We measured hyperactivity induced by TFI as ischemia-induced SMA at 1 day post-ischemia according to previous studies [11, 31]. In brief, the gerbils (n = 15 in each sham group, n = 21 in each ischemia group) were individually placed in a Plexiglas cage (25 cm × 20 cm × 12 cm) in a sound-attenuating chamber (Kinder Scientific, Poway, CA, USA). The cage was fitted with two parallel horizontal infrared beams that were located 2 cm from the floor. Movement was detected by interruption of an array of 32 infrared beams that was produced by photocells. Locomotor activity was recorded with Photobeam Activity System-Home Cage (San Diego Instruments, San Diego, CA, USA) during 60 min, simultaneously, and data for the locomotor activity were acquired by an AMB analyzer (IPC Instruments, Berks, UK). The data were evaluated in terms of entire distance (meters) that was traveled for 60 min of the test period. In this experiment, we did not expose all the gerbils to the open field prior to TFI.

Preparation of histological sections

As described previously [1], all the gerbils were anesthetized with pentobarbital sodium (60 mg/kg, i.p.) at designated times after TFI. Their brains were rinsed with saline and fixed with solution of 4% paraformaldehyde via the ascending aorta. The fixed brains were removed and more fixed in the same fixative for 4 h. To make 30-μm coronal sections, the brains were infiltrated with solution of 30% sucrose and sectioned in a cryostat (Leica, Wetzlar, Germany).

Immunohistochemistry

Immunohistochemistry was performed to examine (1) microglia activation with ionized calcium-binding adaptor molecule 1 (Iba-1, a marker for microglia) and (2) neuronal damage with neuron-specific soluble nuclear antigen (NeuN, a marker for neurons), as primary antibody. Immunohistochemistry with each antibody was done according to our published procedure [32]. In brief, the sections were incubated in each solution of primary antibody: rabbit anti-Iba-1 (1:1000, Wako Chemicals USA, Bermuda, VA, USA) and mouse anti-NeuN (1:1000, Chemicon, Temecula, CA, USA). These incubated sections were exposed to solution of biotinylated horse goat anti-rabbit and anti-mouse IgG (1:250, Vector Laboratories Inc., Burlingame, CA, USA), and streptavidin peroxidase complex (1:250, Vector, Burlingame, CA, USA). Finally, these reacted sections were visualized by using solution of 3,3′-diaminobenzidine (Sigma-Aldrich, St. Louis, MO, USA).

In order to establish the specificity of each immunostaining, negative control test was done with preimmune serum instead of each primary antibody. Each test did not show any immunoreactivity in the observed sections (data not shown).

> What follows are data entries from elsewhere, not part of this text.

Lemma write_or_fault_effect (m : M) (a : Z) (bs : list Z) :
  mem_ok m -> in_range 64 a -> Forall is_byte bs ->
  returns (write_or_fault m a bs) (fun p =>
    match p.2 with Ok _ => stored m a bs p.1 | Err _ => p.1 = m end).
Proof.
  intros Hm Ha Hbs. unfold write_or_fault.
  eapply returns_bind; [apply mem_write_effect; eassumption |].
  intros [m' [u | e]] Hw; apply returns_ret; exact Hw.
Qed.

Lemma write_stat_effect (m : M) (a : Z) (is_terminal : bool) (size : Z) :
  mem_ok m -> in_range 64 a ->
  returns (structs.write_stat m a (is_terminal, size)) (fun p =>
    match p.2 with Ok _ => stored m a (stat_bytes is_terminal size) p.1 | Err _ => p.1 = m end).
Proof.
  intros Hm Ha. unfold structs.write_stat. rewrite stat_buffer_bytes. cbn [mbind may_panic_bind].
  apply write_or_fault_effect; [assumption.. | apply stat_bytes_is_byte].
Qed.

(** What a structure written in parts leaves: all of it, or mapped bytes of
    its range changed. *)
Definition wrote (m : M) (a : Z) (bs : list Z) (p : M * result unit Errno) : Prop :=
  match p.2 with
  | Ok _ => stored m a bs p.1
  | Err _ => touched (range a (Z.of_nat (length bs))) m p.1
  end.

Lemma write_fields_effect (fields : list (list Z)) (m : M) (a i : Z) :
  mem_ok m -> 0 <= a -> 0 <= i -> Forall field_ok fields ->
  a + 65 * (i + Z.of_nat (length fields)) < 2 ^ 64 ->
  returns (structs.write_fields m a i fields)
    (wrote m (a + 65 * i) (concat (padded <$> fields))).
Proof.
  revert m i. induction fields as [| field fields IH]; intros m i Hm Ha Hi Hf Hend.
  { apply returns_ret. apply stored_empty, Hm. }
  apply Forall_cons_1 in Hf as [Hfield Hf]. cbn [structs.write_fields].
  rewrite pad_field by exact Hfield. cbn [mbind may_panic_bind].
  destruct (padded_ok field Hfield) as [Hlen Hbytes]. cbn [length] in Hend.
  assert (wadd 64 a (wmul 64 i structs.UTSNAME_FIELD_BYTES) = a + 65 * i) as ->.
  { unfold wadd, wmul, structs.UTSNAME_FIELD_BYTES. rewrite !wrap_small; unfold in_range;
      rewrite ?wrap_small; unfold in_range; lia. }
  eapply returns_bind; [apply write_or_fault_effect; [assumption | split; lia | exact Hbytes] |].
  intros [m1 [u | e]]; cbn [fst snd].
  2: { intros ->. apply returns_ret. apply touched_refl, Hm. }
  intros Hs. eapply returns_mono; [apply IH; try assumption; try lia; apply Hs |].
  intros [m2 [v | e]]; unfold wrote; cbn [fst snd fmap list_fmap concat].
  - intros Hs2. eapply stored_app; [exact Hs |]. rewrite Hlen.
    replace (a + 65 * i + Z.of_nat 65) with (a + 65 * (i + 1)) by lia. exact Hs2.
  - intros Ht. rewrite length_app, Hlen. eapply touched_trans.
    + eapply touched_mono; [| apply stored_touched, Hs]. unfold range. rewrite Hlen. lia.
    + eapply touched_mono; [| exact Ht]. unfold range. lia.
Qed.

Lemma write_utsname_effect (m : M) (a limit : Z) :
  mem_ok m -> in_range 64 a -> mapped_below limit m -> limit < 2 ^ 64 ->
  returns (structs.write_utsname m a) (wrote m a utsname_bytes).
Proof.
  intros Hm Ha Hb Hl. unfold structs.write_utsname.
  eapply returns_bind; [apply write_or_fault_effect; [assumption.. |] |].
  { apply Forall_replicate. unfold is_byte. lia. }
  intros [m1 [u | e]]; cbn [fst snd].
  2: { intros ->. apply returns_ret. apply touched_refl, Hm. }
  intros Hs. assert (a + 390 <= limit) by exact (stored_below _ _ _ _ _ Hs Hb ltac:(discriminate)).
  eapply returns_mono; [apply (write_fields_effect _ m1 a 0) |].
  - apply Hs.
  - apply Ha.
  - lia.
  - apply utsname_fields_ok.
  - cbn. lia.
  - rewrite Z.mul_0_r, Z.add_0_r. intros [m2 [v | e]]; unfold wrote; cbn [fst snd].
    + intros Hs2. eapply stored_over; [| exact Hs | exact Hs2]. reflexivity.
    + intros Ht. eapply touched_trans; [| exact Ht]. exact (stored_touched _ _ _ _ Hs).
Qed.

Lemma write_timespec_effect (m : M) (a limit nanos : Z) :
  mem_ok m -> in_range 64 a -> mapped_below limit m -> limit < 2 ^ 64 ->
  returns (structs.write_timespec m a nanos) (fun p =>
    value_ok p.2 /\
    match p.2 with
    | Ok v => v = 0 /\ stored m a (to_le_bytes 8 (nanos / 1000000000) ++
                                   to_le_bytes 8 (nanos mod 1000000000)) p.1
    | Err _ => touched (range a 16) m p.1
    end).
Proof.
  intros Hm Ha Hb Hl. unfold structs.write_timespec.
  eapply returns_bind; [apply write_uint_effect; [assumption.. | unfold width_ok; lia] |].
  intros [m1 [u | e]]; cbn [fst snd].
  2: { intros ->. apply returns_ret. split; [discriminate |]. apply touched_refl, Hm. }
  intros Hs. assert (a + 8 <= limit)
    by exact (stored_below _ _ _ _ _ Hs Hb ltac:(discriminate)).
  unfold in_range in Ha. assert (wadd 64 a 8 = a + 8) as -> by (apply wrap_small; split; lia).
  eapply returns_bind;
    [apply (write_uint_effect m1); [apply Hs | split; lia | unfold width_ok; lia] |].
  intros [m2 [u2 | e]]; cbn [fst snd].
  - intros Hs2. apply returns_ret. split; [intros n [= <-]; apply in_range_0; lia |].
    split; [reflexivity |]. eapply stored_app; [exact Hs | exact Hs2].
  - intros ->. apply returns_ret. split; [discriminate |]. cbn [fst snd].
    eapply touched_mono; [| apply stored_touched, Hs]. unfold range.
    change (length _) with 8%nat. lia.
Qed.

Lemma read_iovec_effect (m : M) (a index : Z) :
  mem_ok m ->
  returns (structs.read_iovec m a index) (fun o => forall v, o = Ok v ->
    in_range 64 (structs.IoVec.base v) /\ in_range 64 (structs.IoVec.len v)).
Proof.
  intros Hm. unfold structs.read_iovec. cbv zeta.
  eapply returns_bind; [apply read_uint_effect; [assumption | apply wadd_range; lia | unfold width_ok; lia] |].
  intros [base | e] Hbase; [| apply returns_ret; discriminate].
  eapply returns_bind; [apply read_uint_effect; [assumption | apply wadd_range; lia | unfold width_ok; lia] |].
  intros [len | e] Hlen; [| apply returns_ret; discriminate]. apply returns_ret.
  intros v [= <-]. split; [apply Hbase | apply Hlen]; reflexivity.
Qed.

Lemma read_c_string_effect (m : M) (a offset : Z) (rounds : nat) (bytes : list Z) :
  mem_ok m ->
  returns (dispatch.read_c_string_from m a rounds offset bytes) (fun _ => True).
Proof.
  intros Hm. revert offset bytes. induction rounds as [| n IH]; intros offset bytes;
    cbn [dispatch.read_c_string_from]; [apply returns_ret; exact I |].
  eapply returns_bind; [apply read_uint_effect; [assumption | apply wadd_range; lia | unfold width_ok; lia] |].
  intros [b | e] _; [| apply returns_ret; exact I]. cbv zeta.
  destruct (as_u8 b =? 0); [apply returns_ret; exact I | apply IH].
Qed.

End Structs.

(** ** The calls *)

Record args_ok (args : Args) : Prop := {
  args_a0 : in_range 64 (Args.a0 args);
  args_a1 : in_range 64 (Args.a1 args);
  args_a2 : in_range 64 (Args.a2 args)
}.

(** The bytes a call may change: the buffer its arguments name.  The vectors of
    [readv] are in guest memory, so its arguments name none. *)
Definition written_by (number : Z) (args : Args) (x : Z) : Prop :=
  (number = number.READ /\ range (Args.a1 args) (Args.a2 args) x) \/
  (number = number.READV) \/
  (number = number.FSTAT /\ range (Args.a1 args) structs.STAT_BYTES x) \/
  (number = number.NEWFSTATAT /\ range (Args.a2 args) structs.STAT_BYTES x) \/
  (number = number.UNAME /\ range (Args.a0 args) structs.UTSNAME_BYTES x) \/
  (number = number.CLOCK_GETTIME /\ range (Args.a1 args) 16 x) \/
  (number = number.GETRANDOM /\ range (Args.a0 args) (Args.a1 args) x) \/
  (number = number.SCHED_GETAFFINITY /\ range (Args.a2 args) 8 x).

(** The value that a call returns which the shim answers without host or guest. *)
Definition answer_of (number : Z) : option Z :=
  if one_of number [number.EXIT; number.EXIT_GROUP; number.WRITE; number.WRITEV; number.READ;
       number.READV; number.BRK; number.MMAP; number.OPENAT; number.CLOSE; number.FSTAT;
       number.NEWFSTATAT; number.UNAME; number.CLOCK_GETTIME; number.GETRANDOM; number.IOCTL;
       number.SCHED_GETAFFINITY] then None
  else if one_of number [number.SET_TID_ADDRESS; number.GETTID; number.GETPID] then Some 1
  else if one_of number [number.MUNMAP; number.MPROTECT; number.MADVISE; number.LSEEK;
       number.SET_ROBUST_LIST; number.RSEQ; number.PRLIMIT64; number.RT_SIGACTION;
       number.RT_SIGPROCMASK; number.FCNTL; number.GETPPID; number.GETUID; number.GETEUID;
       number.GETGID; number.GETEGID] then Some 0
  else Some (Errno.to_return_value
    (if one_of number [number.FACCESSAT; number.READLINKAT; number.GETCWD] then Errno.NoEnt
     else Errno.NoSys)).

Definition result_value (r : SysResult) : Z :=
  match r with Ok v => v | Err e => Errno.to_return_value e end.

Section Calls.

Context {H M S : Type} `{HostLaws H} `{MemoryLaws M}.

Lemma one_of_false (number : Z) (patterns : list Z) :
  one_of number patterns = false -> Forall (fun p => (number =? p) = false) patterns.
Proof.
  induction patterns as [| p ps IH]; cbn; [constructor |].
  intros [Hp Hps]%orb_false_iff. constructor; [exact Hp | apply IH, Hps].
Qed.

Lemma one_of_true (number : Z) (patterns : list Z) : one_of number patterns = true -> In number patterns.
Proof. intros (p & Hp & ->%Z.eqb_eq)%existsb_exists. exact Hp. Qed.

(** By the arm of each of the numbers. *)
#[local] Ltac each_number E :=
  apply one_of_true in E; cbn [In] in E;
  repeat destruct E as [<- | E]; try contradiction;
  intros Ecall; vm_compute in Ecall; injection Ecall as _ _ <-; eexists; split; reflexivity.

Fluoro-jade B (F-J B) histofluorescence staining

To investigate cell death/loss in the hippocampus after TFI, F-J B (Histochem, Jefferson, AR, USA) histofluorescence staining was done according to a published procedure [1]. In brief, the sections were immersed in solution of 1% sodium hydroxide, transferred to solution of 0.06% potassium permanganate and reacted with solution of 0.0004% F-J B on a slide warmer (about 50 °C).

Data analysis

The immunoreactivity of Iba-1+ structure was quantitatively analyzed according to our published method [33]. In brief, digital image of Iba-1+ structure was taken like above-mentioned method. Iba-1+ image was calibrated into an array of 512 × 512 pixels. Immunoreactivity of Iba-1+ structure was evaluated as relative optical density (ROD), which was on the basis of an optical density (OD). OD was obtained after the transformation of the mean gray level by using a formula: OD = log (256/mean gray level). After the background density was subtracted, the ratio of the OD was calibrated with Adobe Photoshop 8.0 and analyzed as a percent, with sham-operated group designated as 100%, with NIH Image 1.59.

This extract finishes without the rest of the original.